◆ What you should do
Check every line in the records below for the word "Defined" and report how many have it, nothing more.

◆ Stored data
(* ===== verification/HeadVitalityEpisode.v ===== *)
(** * The persisted vitality episode (dispatch/head_vitality_episode.py)

    The verdict vocabulary, the thresholds, the episode record with its
    constructor checks ([__post_init__], which [dataclasses.replace] runs again
    on every change) and its JSON form. *)

From S2P Require Import Prelude PyText HeadVitality.

(** ** Constants *)

Definition EPISODE_VERSION : Z := 1.
Definition BASIS_TOKEN_LIMIT : nat := 80.
Definition BASIS_ENTRY_LIMIT : nat := 10.
Definition NAME_LIMIT : nat := 80.
Definition PROGRESS_SOURCES : list string := ["provider_cursor"].

(** dispatch/watchdog.py *)
Definition IDLE_STALL_DEFAULT : Z := 5 * 60.

Definition DARK_CEILING_DEFAULT : Z := 2 * seconds IDLE_STALL_DEFAULT.
Definition CHILD_ACTIVITY_CEILING_DEFAULT : Z := seconds (45 * 60).
Definition IDLE_TURN_SUSPECT_DEFAULT : Z := seconds IDLE_STALL_DEFAULT.
Definition IDLE_TURN_CONFIRM_DEFAULT : Z := 2 * seconds IDLE_STALL_DEFAULT.
Definition IDLE_TURN_ADAPTERS : list string := ["claude"; "codex"].

(** ** Verdicts *)

Inductive VitalityVerdict :=
| HEALTHY_ACTIVE | HEALTHY_QUIET | SUSPENDED | RETAINED
| SUSPECTED_STALL | CONFIRMED_STALL | DEAD | UNVERIFIABLE.

#[global] Instance VitalityVerdict_eq_dec : EqDecision VitalityVerdict.
Proof. solve_decision. Defined.

#[global, refine] Instance VitalityVerdict_enum : StrEnum VitalityVerdict := {|
  enum_value v := match v with
    | HEALTHY_ACTIVE => "healthy_active" | HEALTHY_QUIET => "healthy_quiet"
    | SUSPENDED => "suspended" | RETAINED => "retained"
    | SUSPECTED_STALL => "suspected_stall" | CONFIRMED_STALL => "confirmed_stall"
    | DEAD => "dead" | UNVERIFIABLE => "unverifiable" end;
  enum_members := [HEALTHY_ACTIVE; HEALTHY_QUIET; SUSPENDED; RETAINED; SUSPECTED_STALL;
                   CONFIRMED_STALL; DEAD; UNVERIFIABLE] |}.
Proof. all: solve_enum. Defined.

(** ** Thresholds *)

Record VitalityThresholds := {
  suspect_after : Z;
  confirm_after : Z;
  dark_ceiling : Z;
  child_activity_ceiling : Z;
  idle_turn_suspect_after : Z;
  idle_turn_confirm_after : Z;
}.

◆ Your solution
2